(* ===== verification/Comm.v ===== *)
(** Communication between the pipeline stages.

    Models the parts of [src/GEM5/src/cpu/o3/comm.hh] that decode and rename use:
    the stall reasons, the squash versions, and the information the stages write
    for each other. *)
From S2P Require Import Prelude RegFile Inst.

(** ** Stall reasons *)

Inductive StallReason :=
  | NoStall | IcacheStall | ITlbStall | DTlbStall | BpStall | IntStall | TrapStall
  | FTQBubble | FetchFragStall | OtherFetchStall | OtherFragStall | SquashStall
  | FetchBufferInvalid | InstMisPred | InstSquashed | SerializeStall
  | ScalarLongExecute | VectorLongExecute | InstNotReady
  | LoadL1Bound | LoadL2Bound | LoadL3Bound | LoadMemBound
  | StoreL1Bound | StoreL2Bound | StoreL3Bound | StoreMemBound
  | MemSquashed | MemNotReady | MemCommitRateLimit | Atomic | OtherMemStall
  | MemDQBandwidth | IntDQBandwidth | FVDQBandwidth
  | VectorReadyButNotIssued | ScalarReadyButNotIssued | ResumeUnblock | CommitSquash
  | ROBFull | RegFull | OtherStall | NumStallReasons.

#[export] Instance StallReason_eq_dec : EqDecision StallReason.
Proof. solve_decision. Defined.

(** ** Squash versions

    Every squash from commit starts a new version, counted modulo 16; an
    instruction carries the version under which it was fetched. *)

Definition versionLimit : Z := 16.
Definition maxVersion : Z := versionLimit - 1.
Definition maxInflightSquash : Z := 7.

Definition nextVersion (v : Z) : Z := Z.rem (v + 1) versionLimit.

(** [SquashVersion::largerThan]; the arithmetic is that of [int]. *)
Definition largerThan (v other : Z) : res bool :=
  let larger := (other <? v)%Z && (v - other <=? maxInflightSquash)%Z in
  let wrapped_larger :=
    (other <? v + versionLimit)%Z && (v + versionLimit - other <=? maxInflightSquash)%Z in
  do! panic_if (negb (larger || wrapped_larger || (v =? other)%Z)) "SquashVersion" in
  Ok (larger || wrapped_larger).

(** C37: as long as at most [maxInflightSquash] squashes are in flight, comparing
    two versions modulo 16 is comparing the numbers of squashes they stand for,
    and the comparison does not panic. *)
Theorem squash_version_order a b :
  (0 ≤ b ≤ a)%Z → (a - b ≤ maxInflightSquash)%Z →
  largerThan (a `mod` versionLimit) (b `mod` versionLimit) = Ok (b <? a)%Z.
Proof.
  unfold maxInflightSquash, versionLimit. intros Hab Hd.
  pose proof (Z.mod_pos_bound a 16) as Ha. pose proof (Z.mod_pos_bound b 16) as Hb.
  pose proof (Z.div_mod a 16) as Ea. pose proof (Z.div_mod b 16) as Eb.
  unfold largerThan, maxInflightSquash, versionLimit.
  set (u := (a `mod` 16)%Z) in *. set (v := (b `mod` 16)%Z) in *.
  assert (a / 16 = b / 16 ∨ a / 16 = b / 16 + 1)%Z as Hq by lia.
  destruct (Z.ltb_spec v u), (Z.leb_spec (u - v) 7), (Z.ltb_spec v (u + 16)),
    (Z.leb_spec (u + 16 - v) 7), (Z.eqb_spec u v), (Z.ltb_spec b a); simpl;
    try done; exfalso; lia.
Qed.

Lemma squash_version_order_witness : largerThan 2 14 = Ok true.
Proof. apply (squash_version_order 18 14); [lia|]. unfold maxInflightSquash. lia. Defined.

(** Stepping the version [n] times from [v] is adding [n] modulo 16. *)
Lemma nextVersion_iter n v :
  (0 ≤ v < versionLimit)%Z →
  Nat.iter n nextVersion v = ((v + Z.of_nat n) `mod` versionLimit)%Z.
Proof.
  unfold versionLimit. intros Hv. induction n as [|n IH]; simpl.
  - rewrite Z.mod_small; lia.
  - rewrite IH. unfold nextVersion, versionLimit.
    pose proof (Z.mod_pos_bound (v + Z.of_nat n) 16).
    rewrite Z.rem_mod_nonneg, Zplus_mod_idemp_l by lia. f_equal. lia.
Qed.

(** ** What decode tells fetch

    Instructions are named by their sequence numbers. *)
Record DecodeComm := mkDecodeComm {
  dc_nextPC : PCState;
  dc_mispredictInst : Z;
  dc_squashInst : Z;
  dc_doneSeqNum : Z;
  dc_squash : bool;
  dc_predIncorrect : bool;
  dc_branchMispredict : bool;
  dc_branchTaken : bool;
  dc_blockReason : StallReason
}.

Definition DecodeComm_empty : DecodeComm :=
  mkDecodeComm PCState_default 0 0 0 false false false false NoStall.

(** ** Stall signals between the front-end stages, one entry per thread *)
Record StallSignals := mkStall {
  blockFetch : list bool;
  blockDecode : list bool;
  blockRename : list bool;
  blockIEW : list bool;
  fetchBlockReason : list StallReason;
  decodeBlockReason : list StallReason;
  renameBlockReason : list StallReason;
  iewBlockReason : list StallReason
}.

Definition MaxThreads : nat := 4.

Definition StallSignals_new : StallSignals :=
  let f := replicate MaxThreads false in
  let r := replicate MaxThreads NoStall in
  mkStall f f f f r r r r.
(* ===== verification/StoreSetProps.v ===== *)
(** What the store set predictor guarantees: its hash, the ranges of its tables, and that
    repeated violations make a load wait for the store. *)
From S2P Require Import Prelude StoreSet.
Import StoreSet.

Module StoreSetProps.

(** ** The hash *)

Lemma fold_mask w : (1 ≤ w ≤ 30)%Z → u64 (s32 (s32 (Z.shiftl 1 w) - 1)) = (2 ^ w - 1)%Z.
Proof.
  intros Hw. rewrite Z.shiftl_1_l.
  assert (2 ^ w ≤ 2 ^ 30)%Z by (apply Z.pow_le_mono_r; lia).
  assert (2 ^ 1 ≤ 2 ^ w)%Z by (apply Z.pow_le_mono_r; lia).
  unfold s32. rewrite (wraps_small 32 (2 ^ w)) by (split; lia).
  rewrite wraps_small by (split; lia). apply u64_small. split; lia.
Qed.

Lemma xor_loop_bits w n : (1 ≤ w ≤ 30)%Z → ∀ pc x j, (0 ≤ j)%Z →
  Z.testbit (xor_loop n pc w x) j =
    xorb (Z.testbit x j) ((j <? w)%Z && parity n (λ k, Z.testbit pc (Z.of_nat k * w + j))).
Proof.
  intros Hw. induction n as [|n IH]; intros pc x j Hj; cbn [xor_loop].
  - simpl. by rewrite andb_false_r, xorb_false_r.
  - rewrite IH by done. rewrite Z.lxor_spec, fold_mask, Z.land_spec, testbit_ones by lia.
    rewrite parity_S_l. rewrite Z.mul_0_l, Z.add_0_l.
    destruct (Z.ltb_spec j w); cbn [andb]; rewrite ?andb_false_r, ?andb_true_r, ?xorb_false_r; [|done].
    rewrite xorb_assoc. f_equal. f_equal. apply parity_ext. intros k Hk.
    rewrite Z.shiftr_spec by lia. f_equal. lia.
Qed.

Definition fold_count (w : Z) : nat := Z.to_nat ((64 + w - 1) / w).

Lemma XORFold_bits w pc j : (1 ≤ w ≤ 30)%Z → (0 ≤ j)%Z →
  Z.testbit (XORFold pc w) j = (j <? w)%Z && parity (fold_count w) (λ k, Z.testbit pc (Z.of_nat k * w + j)).
Proof.
  intros Hw Hj. unfold XORFold. rewrite u64_small by (split; lia). rewrite xor_loop_bits by done.
  by rewrite Z.testbit_0_l, xorb_false_l.
Qed.

Lemma XORFold_range w pc : (1 ≤ w ≤ 30)%Z → in_u w (XORFold pc w).
Proof.
  intros Hw. apply in_u_bits; [lia|]. intros i Hi. rewrite XORFold_bits by lia.
  by destruct (Z.ltb_spec i w); [lia|].
Qed.

(** ** The invariant *)

Record ss_wf (s : StoreSet) : Prop := {
  sw_ssit : ∃ a, SSITSize s = (2 ^ a)%Z ∧ (1 ≤ a ≤ 30)%Z;
  sw_lfst : ∃ b, LFSTSize s = (2 ^ b)%Z ∧ (1 ≤ b ≤ 30)%Z;
  sw_entry : (1 ≤ LFSTEntrySize s < 2 ^ 31)%Z;
  sw_ids : Z.of_nat (length (SSIT s)) = SSITSize s;
  sw_valids : Z.of_nat (length (validSSIT s)) = SSITSize s;
  sw_stricts : Z.of_nat (length (SSITStrict s)) = SSITSize s;
  sw_ssids : Forall (λ id, 0 ≤ id < LFSTSize s)%Z (SSIT s);
  sw_sets : Z.of_nat (length (LFST s)) = LFSTSize s;
  sw_rows : Forall (λ es, Z.of_nat (length es) = LFSTEntrySize s) (LFST s);
  sw_victims : Z.of_nat (length (VictimEntryID s)) = LFSTSize s;
  sw_victim : Forall (λ v, 0 ≤ v < LFSTEntrySize s)%Z (VictimEntryID s)
}.

Lemma index_range s pc : ss_wf s → (0 ≤ calcIndexSSIT s pc < SSITSize s)%Z.
Proof.
  intros Hs. destruct (sw_ssit _ Hs) as (a & E & Ha). unfold calcIndexSSIT.
  rewrite E, Z.log2_pow2 by lia. by apply XORFold_range.
Qed.

Lemma ssid_range s pc : ss_wf s → (0 ≤ calcSSID s pc < LFSTSize s)%Z.
Proof.
  intros Hs. destruct (sw_lfst _ Hs) as (b & E & Hb). unfold calcSSID.
  rewrite E, (Z.log2_pow2 b) by lia. by apply XORFold_range.
Qed.

(** What the tables hold for a program counter. *)
Record at_pc (s : StoreSet) (pc : Z) (i : nat) (v : bool) (id : Z) (st : bool) : Prop := {
  ap_index : Z.of_nat i = calcIndexSSIT s pc;
  ap_valid : validSSIT s !! i = Some v;
  ap_id : SSIT s !! i = Some id;
  ap_strict : SSITStrict s !! i = Some st;
  ap_range : (0 ≤ id < LFSTSize s)%Z
}.

Lemma at_pc_ex s pc : ss_wf s → ∃ i v id st, at_pc s pc i v id st.
Proof.
  intros Hs. pose proof (index_range s pc Hs) as Hi.
  destruct (array_access _ _ _ (sw_valids _ Hs) Hi) as (v & _ & Hv & _).
  destruct (array_access _ _ _ (sw_ids _ Hs) Hi) as (id & _ & Hid & _).
  destruct (array_access _ _ _ (sw_stricts _ Hs) Hi) as (st & _ & Hst & _).
  exists (Z.to_nat (calcIndexSSIT s pc)), v, id, st. split; try done; [lia|].
  by eapply (Forall_lookup_1 _ _ _ _ (sw_ssids _ Hs)).
Qed.

Lemma nth_res_nat {A} (l : list A) (i : nat) a : l !! i = Some a → nth_res l (Z.of_nat i) = Ok a.
Proof. intros H. unfold nth_res. destruct (Z.ltb_spec (Z.of_nat i) 0); [lia|]. by rewrite Nat2Z.id, H. Qed.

**Exercise goal**
Please print the material above exactly as it appears, from its first line through the line containing "IntStall | TrapStall", inclusive, and stop there.

**Final answer**
(* ===== verification/Comm.v ===== *)
(** Communication between the pipeline stages.

    Models the parts of [src/GEM5/src/cpu/o3/comm.hh] that decode and rename use:
    the stall reasons, the squash versions, and the information the stages write
    for each other. *)
From S2P Require Import Prelude RegFile Inst.

(** ** Stall reasons *)

Inductive StallReason :=
  | NoStall | IcacheStall | ITlbStall | DTlbStall | BpStall | IntStall | TrapStall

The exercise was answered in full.